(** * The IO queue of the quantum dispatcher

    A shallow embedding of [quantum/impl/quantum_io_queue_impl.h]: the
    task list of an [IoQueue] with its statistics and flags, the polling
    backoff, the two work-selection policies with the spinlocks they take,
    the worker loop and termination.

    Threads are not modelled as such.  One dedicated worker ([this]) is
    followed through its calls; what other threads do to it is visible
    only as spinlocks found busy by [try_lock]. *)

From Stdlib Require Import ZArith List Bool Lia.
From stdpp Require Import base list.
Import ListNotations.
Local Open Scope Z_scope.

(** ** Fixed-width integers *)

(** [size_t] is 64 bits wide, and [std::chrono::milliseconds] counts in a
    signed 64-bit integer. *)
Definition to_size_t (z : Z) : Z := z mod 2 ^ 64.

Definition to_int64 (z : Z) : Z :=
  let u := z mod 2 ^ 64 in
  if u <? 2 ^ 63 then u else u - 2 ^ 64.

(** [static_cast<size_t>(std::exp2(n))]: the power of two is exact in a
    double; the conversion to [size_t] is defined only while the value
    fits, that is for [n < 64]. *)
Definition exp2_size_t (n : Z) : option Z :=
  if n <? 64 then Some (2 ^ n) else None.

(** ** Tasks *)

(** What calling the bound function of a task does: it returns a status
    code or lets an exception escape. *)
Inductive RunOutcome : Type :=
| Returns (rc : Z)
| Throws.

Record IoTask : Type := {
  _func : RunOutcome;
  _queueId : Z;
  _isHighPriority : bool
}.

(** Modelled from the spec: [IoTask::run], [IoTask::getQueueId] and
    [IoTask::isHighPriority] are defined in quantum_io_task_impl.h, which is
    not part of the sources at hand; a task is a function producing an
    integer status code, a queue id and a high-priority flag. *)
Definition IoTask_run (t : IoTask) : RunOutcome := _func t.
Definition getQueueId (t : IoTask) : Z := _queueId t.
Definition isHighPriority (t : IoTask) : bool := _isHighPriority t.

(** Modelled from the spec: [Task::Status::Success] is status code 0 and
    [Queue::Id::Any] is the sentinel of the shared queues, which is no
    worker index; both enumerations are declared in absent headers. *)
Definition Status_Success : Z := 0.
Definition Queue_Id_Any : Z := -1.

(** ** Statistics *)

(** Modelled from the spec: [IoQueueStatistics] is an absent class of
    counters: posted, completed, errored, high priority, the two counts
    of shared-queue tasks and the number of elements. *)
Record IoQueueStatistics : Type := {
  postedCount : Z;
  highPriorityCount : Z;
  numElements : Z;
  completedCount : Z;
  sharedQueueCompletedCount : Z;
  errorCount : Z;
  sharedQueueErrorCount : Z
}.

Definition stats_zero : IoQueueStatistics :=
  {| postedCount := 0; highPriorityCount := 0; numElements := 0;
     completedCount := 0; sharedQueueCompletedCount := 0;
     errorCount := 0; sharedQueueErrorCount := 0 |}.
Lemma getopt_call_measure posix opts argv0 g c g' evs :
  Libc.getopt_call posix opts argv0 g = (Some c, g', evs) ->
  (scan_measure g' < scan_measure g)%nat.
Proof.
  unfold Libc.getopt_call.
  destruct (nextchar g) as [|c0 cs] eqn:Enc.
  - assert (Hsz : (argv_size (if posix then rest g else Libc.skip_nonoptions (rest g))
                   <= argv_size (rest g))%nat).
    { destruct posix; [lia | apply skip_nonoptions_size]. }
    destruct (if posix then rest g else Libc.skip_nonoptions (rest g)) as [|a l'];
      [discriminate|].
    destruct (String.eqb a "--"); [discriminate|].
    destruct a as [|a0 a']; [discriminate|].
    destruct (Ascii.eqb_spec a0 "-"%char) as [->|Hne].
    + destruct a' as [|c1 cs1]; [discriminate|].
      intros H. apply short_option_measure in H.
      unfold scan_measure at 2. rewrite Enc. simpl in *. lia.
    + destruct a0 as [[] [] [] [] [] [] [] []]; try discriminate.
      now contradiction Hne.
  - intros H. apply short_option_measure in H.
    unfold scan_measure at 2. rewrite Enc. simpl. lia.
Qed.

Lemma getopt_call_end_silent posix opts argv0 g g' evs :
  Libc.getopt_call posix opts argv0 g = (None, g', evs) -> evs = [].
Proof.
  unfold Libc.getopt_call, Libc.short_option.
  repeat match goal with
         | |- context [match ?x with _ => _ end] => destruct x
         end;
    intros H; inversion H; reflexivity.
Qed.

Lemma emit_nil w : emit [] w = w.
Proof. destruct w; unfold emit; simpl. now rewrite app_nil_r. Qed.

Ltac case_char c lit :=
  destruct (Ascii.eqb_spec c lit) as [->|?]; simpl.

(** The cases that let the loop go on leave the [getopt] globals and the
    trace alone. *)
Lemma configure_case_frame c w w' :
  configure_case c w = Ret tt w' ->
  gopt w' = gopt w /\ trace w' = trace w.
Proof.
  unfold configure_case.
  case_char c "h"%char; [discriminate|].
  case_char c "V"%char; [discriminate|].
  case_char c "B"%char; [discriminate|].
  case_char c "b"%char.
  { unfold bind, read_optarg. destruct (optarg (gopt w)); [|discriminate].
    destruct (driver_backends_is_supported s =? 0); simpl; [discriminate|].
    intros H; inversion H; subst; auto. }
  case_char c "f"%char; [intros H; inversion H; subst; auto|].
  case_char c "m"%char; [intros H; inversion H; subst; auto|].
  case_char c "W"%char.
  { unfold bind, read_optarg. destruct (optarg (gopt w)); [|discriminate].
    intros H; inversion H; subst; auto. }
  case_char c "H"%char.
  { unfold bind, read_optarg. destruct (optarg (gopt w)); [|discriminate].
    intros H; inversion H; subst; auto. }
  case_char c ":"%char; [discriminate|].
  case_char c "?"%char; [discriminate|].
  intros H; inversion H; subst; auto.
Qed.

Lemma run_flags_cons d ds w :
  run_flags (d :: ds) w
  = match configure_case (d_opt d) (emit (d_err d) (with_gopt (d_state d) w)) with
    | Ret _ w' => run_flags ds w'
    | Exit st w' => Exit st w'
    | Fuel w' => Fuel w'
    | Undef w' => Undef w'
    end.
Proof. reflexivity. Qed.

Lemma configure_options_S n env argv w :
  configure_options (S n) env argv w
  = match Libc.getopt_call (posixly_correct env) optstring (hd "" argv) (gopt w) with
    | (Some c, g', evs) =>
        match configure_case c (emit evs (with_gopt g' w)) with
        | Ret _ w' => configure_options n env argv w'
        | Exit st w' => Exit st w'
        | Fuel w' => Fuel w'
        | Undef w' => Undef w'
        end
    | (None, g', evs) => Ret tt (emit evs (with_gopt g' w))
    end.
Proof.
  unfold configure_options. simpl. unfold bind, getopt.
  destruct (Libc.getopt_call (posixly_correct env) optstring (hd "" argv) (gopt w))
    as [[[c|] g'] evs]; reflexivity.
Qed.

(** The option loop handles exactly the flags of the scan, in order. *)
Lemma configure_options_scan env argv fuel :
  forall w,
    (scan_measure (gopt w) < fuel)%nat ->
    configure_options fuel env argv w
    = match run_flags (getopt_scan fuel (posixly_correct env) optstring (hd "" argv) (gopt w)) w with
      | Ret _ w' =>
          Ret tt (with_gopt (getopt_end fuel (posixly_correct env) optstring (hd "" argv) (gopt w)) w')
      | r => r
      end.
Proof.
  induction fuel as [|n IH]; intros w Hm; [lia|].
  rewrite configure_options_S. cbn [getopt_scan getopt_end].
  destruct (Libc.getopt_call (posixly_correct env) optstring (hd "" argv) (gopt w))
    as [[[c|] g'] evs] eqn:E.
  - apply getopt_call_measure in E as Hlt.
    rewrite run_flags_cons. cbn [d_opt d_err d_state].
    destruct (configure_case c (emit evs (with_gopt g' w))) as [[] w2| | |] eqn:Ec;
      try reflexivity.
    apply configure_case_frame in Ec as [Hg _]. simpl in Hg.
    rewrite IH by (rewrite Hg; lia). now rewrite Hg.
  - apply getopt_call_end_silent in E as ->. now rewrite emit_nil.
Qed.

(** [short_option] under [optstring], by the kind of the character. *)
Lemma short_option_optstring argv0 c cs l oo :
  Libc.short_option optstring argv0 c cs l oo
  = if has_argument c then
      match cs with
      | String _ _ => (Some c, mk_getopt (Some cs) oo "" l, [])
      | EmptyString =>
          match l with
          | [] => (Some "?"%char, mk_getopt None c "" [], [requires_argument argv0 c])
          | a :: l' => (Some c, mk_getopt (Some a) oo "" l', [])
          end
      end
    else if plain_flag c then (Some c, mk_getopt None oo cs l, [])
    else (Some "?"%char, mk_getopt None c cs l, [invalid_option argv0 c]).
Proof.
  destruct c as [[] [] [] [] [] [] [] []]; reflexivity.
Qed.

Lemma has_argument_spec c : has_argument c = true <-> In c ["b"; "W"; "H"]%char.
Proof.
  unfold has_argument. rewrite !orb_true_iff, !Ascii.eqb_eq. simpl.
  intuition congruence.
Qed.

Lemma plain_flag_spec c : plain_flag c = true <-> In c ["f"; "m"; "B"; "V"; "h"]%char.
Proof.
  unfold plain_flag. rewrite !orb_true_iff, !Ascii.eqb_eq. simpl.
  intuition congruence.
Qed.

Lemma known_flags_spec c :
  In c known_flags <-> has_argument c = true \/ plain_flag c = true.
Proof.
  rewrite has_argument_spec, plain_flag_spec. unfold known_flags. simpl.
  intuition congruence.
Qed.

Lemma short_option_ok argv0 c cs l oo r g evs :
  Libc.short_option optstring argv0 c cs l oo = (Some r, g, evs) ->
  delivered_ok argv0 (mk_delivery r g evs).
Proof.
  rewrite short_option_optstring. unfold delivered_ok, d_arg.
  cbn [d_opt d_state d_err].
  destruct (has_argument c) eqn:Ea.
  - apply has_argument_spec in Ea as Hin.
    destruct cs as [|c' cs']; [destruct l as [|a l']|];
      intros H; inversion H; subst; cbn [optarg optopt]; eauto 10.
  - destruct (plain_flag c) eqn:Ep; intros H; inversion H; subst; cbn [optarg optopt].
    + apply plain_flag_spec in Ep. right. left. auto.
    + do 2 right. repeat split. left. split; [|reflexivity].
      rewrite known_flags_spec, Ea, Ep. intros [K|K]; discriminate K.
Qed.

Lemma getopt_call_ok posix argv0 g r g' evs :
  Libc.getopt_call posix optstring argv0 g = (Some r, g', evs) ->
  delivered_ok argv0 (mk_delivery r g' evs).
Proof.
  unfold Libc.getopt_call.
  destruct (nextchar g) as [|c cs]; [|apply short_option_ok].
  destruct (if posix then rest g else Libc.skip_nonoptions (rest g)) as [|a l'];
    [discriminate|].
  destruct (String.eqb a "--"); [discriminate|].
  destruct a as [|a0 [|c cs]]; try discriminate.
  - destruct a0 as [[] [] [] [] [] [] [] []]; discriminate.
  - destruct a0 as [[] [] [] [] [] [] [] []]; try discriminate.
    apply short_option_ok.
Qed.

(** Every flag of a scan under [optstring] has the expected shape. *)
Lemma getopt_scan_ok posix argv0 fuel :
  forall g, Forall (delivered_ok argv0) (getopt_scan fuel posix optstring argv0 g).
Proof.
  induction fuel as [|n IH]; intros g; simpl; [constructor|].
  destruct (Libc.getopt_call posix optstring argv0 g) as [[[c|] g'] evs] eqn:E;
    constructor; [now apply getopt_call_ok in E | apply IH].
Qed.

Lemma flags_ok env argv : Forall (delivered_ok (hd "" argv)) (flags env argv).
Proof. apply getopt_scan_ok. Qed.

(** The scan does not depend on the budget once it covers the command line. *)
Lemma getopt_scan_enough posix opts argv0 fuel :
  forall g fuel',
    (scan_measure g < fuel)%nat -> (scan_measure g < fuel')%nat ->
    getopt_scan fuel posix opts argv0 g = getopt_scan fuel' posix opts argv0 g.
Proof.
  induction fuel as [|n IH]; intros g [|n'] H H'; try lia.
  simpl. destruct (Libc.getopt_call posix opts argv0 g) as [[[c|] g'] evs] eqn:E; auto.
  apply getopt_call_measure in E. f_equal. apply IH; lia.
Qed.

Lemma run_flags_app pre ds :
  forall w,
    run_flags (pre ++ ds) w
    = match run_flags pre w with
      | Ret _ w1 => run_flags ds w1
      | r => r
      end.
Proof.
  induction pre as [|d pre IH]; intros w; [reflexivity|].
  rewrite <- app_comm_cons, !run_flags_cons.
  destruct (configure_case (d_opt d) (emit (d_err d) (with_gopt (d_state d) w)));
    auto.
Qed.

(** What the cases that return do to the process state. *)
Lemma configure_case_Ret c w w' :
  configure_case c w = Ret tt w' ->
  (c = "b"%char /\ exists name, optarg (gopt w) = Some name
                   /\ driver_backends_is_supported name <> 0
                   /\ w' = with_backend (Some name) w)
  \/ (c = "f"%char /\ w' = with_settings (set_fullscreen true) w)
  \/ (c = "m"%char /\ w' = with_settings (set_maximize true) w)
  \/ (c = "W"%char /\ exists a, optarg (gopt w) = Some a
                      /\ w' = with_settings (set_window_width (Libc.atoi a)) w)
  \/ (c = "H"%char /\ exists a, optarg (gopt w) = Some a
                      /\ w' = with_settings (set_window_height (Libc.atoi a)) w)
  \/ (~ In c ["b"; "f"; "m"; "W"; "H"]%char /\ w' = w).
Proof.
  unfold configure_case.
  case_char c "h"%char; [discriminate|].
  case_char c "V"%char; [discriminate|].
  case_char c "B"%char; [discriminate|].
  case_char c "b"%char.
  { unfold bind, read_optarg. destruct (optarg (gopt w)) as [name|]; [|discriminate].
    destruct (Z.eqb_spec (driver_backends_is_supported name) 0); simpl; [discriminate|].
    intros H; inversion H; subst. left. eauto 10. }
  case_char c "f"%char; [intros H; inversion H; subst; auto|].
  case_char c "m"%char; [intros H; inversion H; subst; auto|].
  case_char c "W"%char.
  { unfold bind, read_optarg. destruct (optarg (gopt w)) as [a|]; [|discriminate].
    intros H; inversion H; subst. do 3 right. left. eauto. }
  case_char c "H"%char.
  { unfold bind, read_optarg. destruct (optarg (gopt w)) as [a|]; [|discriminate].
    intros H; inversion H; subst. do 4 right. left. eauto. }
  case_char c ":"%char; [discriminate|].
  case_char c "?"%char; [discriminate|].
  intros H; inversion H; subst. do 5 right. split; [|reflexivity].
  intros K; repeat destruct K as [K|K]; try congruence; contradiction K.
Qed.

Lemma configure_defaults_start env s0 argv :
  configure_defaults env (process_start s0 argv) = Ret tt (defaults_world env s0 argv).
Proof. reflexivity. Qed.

ASSIGNMENT: All lines above that contain the word "left" are to be copied.

RESPONSE TO THIS TASK:
    + apply plain_flag_spec in Ep. right. left. auto.
    + do 2 right. repeat split. left. split; [|reflexivity].
    intros H; inversion H; subst. left. eauto 10. }
    intros H; inversion H; subst. do 3 right. left. eauto. }
    intros H; inversion H; subst. do 4 right. left. eauto. }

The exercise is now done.